Tuesday, April 8, 2014

Dad Tells A Joke

I must have been 15 or 16  years old.  Dad and I were on a day trip up the North Shore of Lake Superior fishing Brook Trout on one of the many streams he knew up there.  On some goofy back road.   There must have been too much of a pause in the conversation.

I ......... have a joke.

He smiled and continued ....

Once upon a time, there was this old man.  He met this young woman and they fell deeply in love. 
The old man decided he would ask her to marry him.  She refused.  The old man was so old that he could no longer get an erection and she didn't want to marry someone she couldn't have sex with.
The old man became very sad because he couldn't marry the woman he loved.


The young woman saw how sad he was and because she loved him too, suggested they go to a doctor  to see if anything could be done.  So, they went to a doctor who gave the old man a thorough exam. The doctor sat them down and said he would be able to help them by performing a surgery that would allow the old man to get an erection.  They were overjoyed.


The old man asked how much the surgery would cost.  The doctor said $50,000.  The old man asked if the operation didn't work of he could get his money back.  No, the doctor said, there could be no refund.  The old man became sad.  He was on a fixed income and couldn't afford an operation like that.  The young woman was said because she couldn't help. 

The doctor saw this and took pity on them, and offered to try a new, but unorthodox procedure that was nearly 100% successful and people were very happy with the results. The doctor said, he would like to be the first person in the country to do this procedure.   He  said that he'd have to charge $1000 to cover some costs, but if they weren't 100% satisfied with the results, he's refund every penny.   The old man brightened and asked how the operation would work. The doctor said that they would take the trunk from a baby Elephant and graft it in place of his penis.  The old man was skeptical of such an outrageous idea, but the doctor assured him that it worked extremely well.  The old man thought about it and decided to go ahead with the operation.

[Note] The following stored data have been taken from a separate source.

(** The one way money moves: a wallet row is rewritten and the difference is
    booked, with the new balances recorded in the entry. *)
Lemma books_post m id w w' r :
  books m -> wallets m !! id = Some w -> wallet_ok w' = true ->
  w_user_id w' = w_user_id w -> w_currency w' = w_currency w ->
  le_wallet_id r = id ->
  le_available_delta r = w_available w' - w_available w ->
  le_frozen_delta r = w_frozen w' - w_frozen w ->
  le_balance_after r = w_available w' -> le_frozen_after r = w_frozen w' ->
  books (mk_Money (<[id := w']> (wallets m)) (r :: ledger m)).
Proof.
  intros [Hb Hr Hs Ho] Hw Hok Hu Hc Hid Ha Hf Hba Hfa. split.
  - intros i x. cbn. destruct (decide (i = id)) as [->|]; simplify_map_eq.
    + intros [= <-]. by apply wallet_ok_iff.
    + intros Hx. by apply (Hb i).
  - intros i. destruct (Hr i) as [Hra Hrf].
    rewrite !booked_cons, avail_insert, frozen_insert, Hid.
    unfold avail, frozen, booked in *. cbn [wallets ledger].
    case_bool_decide; subst; [rewrite Hw in *; cbn in *; lia|lia].
  - intros i e. unfold last_entry. cbn [ledger List.find].
    rewrite avail_insert, frozen_insert, Hid. case_bool_decide.
    + intros [= <-]. done.
    + intros He. exact (Hs _ _ He).
  - by apply (one_wallet_update m _ id w).
Qed.

(** *** Finding a wallet by its owner *)

Lemma is_wallet_of_iff u c k w :
  is_wallet_of u c k w = true <-> w_user_id w = u /\ w_currency w = c.
Proof. unfold is_wallet_of. rewrite andb_true_iff, !bool_decide_eq_true. done. Qed.

Lemma find_wallet_row u c (m : gmap string wallet_row) id w :
  find_row (is_wallet_of u c) m = Some (id, w) ->
  m !! id = Some w /\ w_user_id w = u /\ w_currency w = c.
Proof. intros [Hw Hk]%find_row_Some. by apply is_wallet_of_iff in Hk. Qed.

(** With one wallet per user and currency the lookup is by key. *)
Lemma find_wallet_unique u c m id w :
  one_wallet m -> wallets m !! id = Some w -> w_user_id w = u -> w_currency w = c ->
  find_row (is_wallet_of u c) (wallets m) = Some (id, w).
Proof.
  intros Hone Hw Hu Hc. destruct (find_row _ _) as [[j v]|] eqn:E.
  - apply find_wallet_row in E as (Hv & Hvu & Hvc).
    assert (j = id) as -> by (apply (Hone j id v w); congruence).
    by simplify_eq.
  - pose proof (find_row_None _ _ _ _ E Hw) as Hf.
    rewrite <- not_true_iff_false, is_wallet_of_iff in Hf. naive_solver.
Qed.

(** Every wallet found by its owner is a row of the table; rows that the code
    just read cannot be missing. *)
Ltac wallet_rows :=
  repeat match goal with
  | H : find_row (is_wallet_of ?u ?c) ?ws = Some (?i, ?w) |- _ =>
      lazymatch goal with
      | _ : ws !! i = Some w |- _ => fail
      | _ => let Hw := fresh "Hw" in let Hu := fresh "Hu" in let Hc := fresh "Hc" in
             pose proof (find_wallet_row _ _ _ _ _ H) as (Hw & Hu & Hc)
      end
  end;
  try congruence.

(** A wallet row rewritten with the same balances books nothing. *)
Lemma books_touch m id w w' :
  books m -> wallets m !! id = Some w ->
  w_user_id w' = w_user_id w -> w_currency w' = w_currency w ->
  w_available w' = w_available w -> w_frozen w' = w_frozen w ->
  books (mk_Money (<[id := w']> (wallets m)) (ledger m)).
Proof.
  intros [Hb Hr Hs Ho] Hw Hu Hc Ha Hf.
  assert (Hav : forall i, avail (mk_Money (<[id := w']> (wallets m)) (ledger m)) i = avail m i).
  { intros i. rewrite avail_insert, money_eta. case_bool_decide; [|done]. subst.
    unfold avail. by rewrite Hw. }
  assert (Hfr : forall i, frozen (mk_Money (<[id := w']> (wallets m)) (ledger m)) i = frozen m i).
  { intros i. rewrite frozen_insert, money_eta. case_bool_decide; [|done]. subst.
    unfold frozen. by rewrite Hw. }
  split.
  - intros i x. cbn. destruct (decide (i = id)) as [->|]; simplify_map_eq.
    + intros [= <-]. rewrite Ha, Hf. by apply (Hb id).
    + intros Hx. by apply (Hb i).
  - intros i. rewrite Hav, Hfr. apply Hr.
  - intros i e. rewrite Hav, Hfr. apply Hs.
  - by apply (one_wallet_update m _ id w).
Qed.

(** Opening a wallet with nothing in it. *)
Lemma books_open m id user cur now :
  books m -> wallets m !! id = None ->
  find_row (is_wallet_of user cur) (wallets m) = None ->
  books (mk_Money (<[id := mk_wallet user cur 0 0 0 now]> (wallets m)) (ledger m)).
Proof.
  intros [Hb Hr Hs Ho] Hid Hnone.
  assert (Hfree : forall i w, wallets m !! i = Some w ->
    ~ (w_user_id w = user /\ w_currency w = cur)).
  { intros i w Hw [Hu Hc]. pose proof (find_row_None _ _ _ _ Hnone Hw) as Hf.
    unfold is_wallet_of in Hf. rewrite !bool_decide_true in Hf by done. done. }
  assert (Hav : forall i,
    avail (mk_Money (<[id := mk_wallet user cur 0 0 0 now]> (wallets m)) (ledger m)) i = avail m i).
  { intros i. rewrite avail_insert, money_eta. case_bool_decide; [|done]. subst.
    unfold avail. by rewrite Hid. }
  assert (Hfr : forall i,
    frozen (mk_Money (<[id := mk_wallet user cur 0 0 0 now]> (wallets m)) (ledger m)) i = frozen m i).
  { intros i. rewrite frozen_insert, money_eta. case_bool_decide; [|done]. subst.
    unfold frozen. by rewrite Hid. }
  split.
  - intros i x. cbn. destruct (decide (i = id)) as [->|]; simplify_map_eq.
    + intros [= <-]. cbn. unfold int64_max. lia.
    + intros Hx. by apply (Hb i).
  - intros i. rewrite Hav, Hfr. apply Hr.
  - intros i e. rewrite Hav, Hfr. apply Hs.
  - intros i j x y. cbn.
    destruct (decide (i = id)) as [->|]; destruct (decide (j = id)) as [->|];
      simplify_map_eq; [done|..].
    + intros [= <-] Hy Hu Hc. exfalso. by eapply Hfree.
    + intros Hx [= <-] Hu Hc. exfalso. by eapply Hfree.
    + apply Ho.
Qed.

Lemma books_empty : books (mk_Money ∅ []).
Proof.
  split.
  - by intros i w [=].
  - done.
  - by intros i e [=].
  - by intros i j w v [=].
Qed.

(** A transaction keeps the books when each committed run does. *)
Definition keeps_books {A} (m : Tx A) : Prop := forall db a db',
  m db = Ok (a, db') -> books db.(money) -> books db'.(money).

Lemma keeps_books_bind {A B} (m : Tx A) (f : A -> Tx B) :
  keeps_books m -> (forall a, keeps_books (f a)) -> keeps_books (m ≫= f).
Proof.
  intros Hm Hf db b db'' Hrun Hb. apply tx_bind_Ok in Hrun as (a & db' & H1 & H2).
  exact (Hf a db' b db'' H2 (Hm db a db' H1 Hb)).
Qed.

(** The balances read under the row lock are in range. *)
Lemma bounded_lookup m id w :
  books m -> wallets m !! id = Some w ->
  0 <= w_available w <= int64_max /\ 0 <= w_frozen w <= int64_max.
Proof. intros [Hb _ _ _]. apply Hb. Qed.

(** An [int64] sum that the CHECK of the table accepted did not wrap. *)
Lemma checked_add a b :
  0 <= a <= int64_max -> 0 <= b <= int64_max -> 0 <= (a + b)%i64 -> (a + b)%i64 = a + b.
Proof. apply wrap64_add_nonneg. Qed.

Lemma exact_sub a b :
  0 <= b <= a -> a <= int64_max -> (a - b)%i64 = a - b.
Proof. intros. apply wrap64_small. unfold in_int64, int64_min, int64_max in *. lia. Qed.

Lemma exact_neg a : 0 <= a <= int64_max -> (- a)%i64 = - a.
Proof. intros. apply wrap64_small. unfold in_int64, int64_min, int64_max in *. lia. Qed.

(** A difference of two non-negative [int64] never wraps. *)
Lemma exact_sub_pos a b :
  0 <= a <= int64_max -> 0 <= b <= int64_max -> (a - b)%i64 = a - b.
Proof. intros. apply wrap64_small. unfold in_int64, int64_min, int64_max in *. lia. Qed.

(** ** What a transaction or a service call keeps *)

Definition tx_keeps (P : DB -> Prop) {A} (m : Tx A) : Prop :=
  forall db a db', m db = Ok (a, db') -> P db -> P db'.

Definition svc_keeps (P : DB -> Prop) {A} (m : Svc A) : Prop :=
  forall db r db', m db = (r, db') -> P db -> P db'.

Section keeps.
Context (P : DB -> Prop).

Lemma tx_keeps_bind {A B} (m : Tx A) (f : A -> Tx B) :
  tx_keeps P m -> (forall a, tx_keeps P (f a)) -> tx_keeps P (m ≫= f).
Proof. intros Hm Hf db b db'' (a & db' & H1 & H2)%tx_bind_Ok HP. eapply Hf; [done|]. by eapply Hm. Qed.

Lemma tx_keeps_ret {A} (a : A) : tx_keeps P (mret a).
Proof. by intros db b db' [_ <-]%tx_ret_Ok. Qed.

Lemma tx_keeps_reject b e : tx_keeps P (reject_if b e).
Proof. by intros db u db' [_ <-]%reject_if_Ok. Qed.

Lemma tx_keeps_gets {A} (f : DB -> A) : tx_keeps P (gets f).
Proof. by intros db u db' [_ <-]%gets_Ok. Qed.

Lemma tx_keeps_found {A} e (o : option A) : tx_keeps P (found e o).
Proof. by intros db u db' [_ <-]%found_Ok. Qed.

Lemma tx_keeps_lift {A} (m : res A) : tx_keeps P (lift m).
Proof. by intros db a db' [_ <-]%lift_Ok. Qed.

Lemma tx_keeps_raise {A} e : tx_keeps P (raise e : Tx A).
Proof. by intros db a db'. Qed.

Lemma tx_keeps_new_uuid `{Uuids} : (forall db, P db -> P (tick db)) -> tx_keeps P new_uuid.
Proof. intros HP db id db' [_ <-]%new_uuid_Ok. apply HP. Qed.

Lemma tx_keeps_modify f : (forall db, P db -> P (f db)) -> tx_keeps P (modify f).
Proof. intros HP db u db' <-%modify_Ok. apply HP. Qed.

Lemma tx_keeps_insert_row {R} `{Table R} (C : R -> bool) id r :
  (forall db, P db -> P (put_row id r db)) -> tx_keeps P (insert_row C id r).
Proof. intros HP db u db' (_ & _ & <-)%insert_row_Ok. apply HP. Qed.

Lemma tx_keeps_insert_unless {R} `{Table R} (C : R -> bool) id r :
  (forall db, P db -> P (put_row id r db)) -> tx_keeps P (insert_unless C id r).
Proof. intros HP db u db' [(_ & <- & _)|(_ & _ & _ & <-)]%insert_unless_Ok; [done|apply HP]. Qed.

Lemma tx_keeps_update_row {R} `{Table R} id (f : R -> R) :
  (forall db r, P db -> P (put_row id r db)) -> tx_keeps P (update_row id f).
Proof. intros HP db u db' [(_ & _ & <-)|(r & _ & _ & <-)]%update_row_Ok; [done|apply HP]. Qed.

Lemma svc_keeps_bind {A B} (m : Svc A) (f : A -> Svc B) :
  svc_keeps P m -> (forall a, svc_keeps P (f a)) -> svc_keeps P (m ≫= f).
Proof.
  intros Hm Hf db r db'' [(a & db' & H1 & H2)|(e & H1 & _)]%svc_bind_inv HP; [|by eapply Hm].
  eapply Hf; [done|]. by eapply Hm.
Qed.

Lemma svc_keeps_ret {A} (a : A) : svc_keeps P (mret a).
Proof. by intros db r db' [= _ <-]. Qed.

Lemma svc_keeps_fails {A} e : svc_keeps P (fails (A := A) e).
Proof. by intros db r db' [= _ <-]. Qed.

Lemma svc_keeps_lift {A} (m : res A) : svc_keeps P (svc_lift m).
Proof. by intros db r db' [= _ <-]. Qed.

Lemma svc_keeps_reject b e : svc_keeps P (svc_reject b e).
Proof. destruct b; [apply svc_keeps_fails|apply svc_keeps_ret]. Qed.

Lemma svc_keeps_try {A} (m : Svc A) : svc_keeps P m -> svc_keeps P (try m).
Proof. intros Hm db r db'. unfold try. destruct (m db) as [x d] eqn:E. intros [= _ <-]. by eapply Hm. Qed.

Lemma svc_keeps_or_error {A} e (m : Svc A) : svc_keeps P m -> svc_keeps P (or_error e m).
Proof. intros Hm db r db'. unfold or_error. destruct (m db) as [[x|x] d] eqn:E; intros [= _ <-]; by eapply Hm. Qed.

Lemma svc_keeps_atomically {A} (m : Tx A) : tx_keeps P m -> svc_keeps P (atomically m).
Proof. intros Hm db r db' [(a & -> & H)|(e & -> & ->)]%atomically_cases; [|done]. by eapply Hm. Qed.

End keeps.

Create HintDb keeps discriminated.
#[export] Hint Resolve tx_keeps_bind tx_keeps_ret tx_keeps_reject tx_keeps_gets tx_keeps_found tx_keeps_lift tx_keeps_raise
  svc_keeps_bind svc_keeps_ret svc_keeps_fails svc_keeps_lift svc_keeps_reject svc_keeps_try svc_keeps_or_error
  svc_keeps_atomically : keeps.

(** Walk through a body whose leaves are known to keep the invariant. *)
Ltac keeps :=
  repeat first
    [ progress auto with keeps
    | apply tx_keeps_bind; [|intros ?] | apply svc_keeps_bind; [|intros ?]
    | match goal with |- context [match ?x with _ => _ end] => destruct x end
    | progress cbn zeta beta iota ].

The operation was a success. They  found that the baby Elephant trunk worked better than they could have hoped for.  There were overjoyed and started making plans for their marriage.  The old man had yet to meet her parents so they decided to get together over dinner, someplace nice, and get to know each other.  So they met at a nice restaurant.  They  had a few cocktails and then ordered dinner.  The old man ordered a steak with a baked potato. While they waited for their order to arrive they chatted amicably.  The cocktails the young woman had went straight to her head.  Slyly, she reached over to the old man, unzipped his pants and started playing with the baby Elephant trunk. 

Finally their order arrived.  The waiter set the old man's order on the table.  As the waiter turned away, the baby Elephant trunk suddenly  reached up, grabbed the potato and ZIP ..... ducked back under the table with it.

The young woman's mother caught this out of the corner of her eye, but wasn't sure about what she thought she saw.  She looked over the old man who was sitting there with this odd look on his face.  She had to ask, so she said that she thought she saw him doing something very unusual and was it possible for him to do it again.

I'm sorry, the old man said, but I don't think there's room up my ass for another potato.

I laughed so hard I almost got sick.  It was traumatic.

Dad was laughing, too.

I laughed at the joke but I also laughed at the shock of the moment.  My dad had never told me a joke like that before.  It was so ...... out there.  In that moment, I began to see my dad as not just my father; he was a guy, too.



Since then, I've heard a million jokes and forgot just about all of them.  This one stayed with me, burned into my memory as the first totally outrageous joke my Dad ever told me, and one of the funniest I've ever heard.  Not a bad memory to have of one's father.

Nothing like having a good laugh with the Old Man.  It doesn't get any better.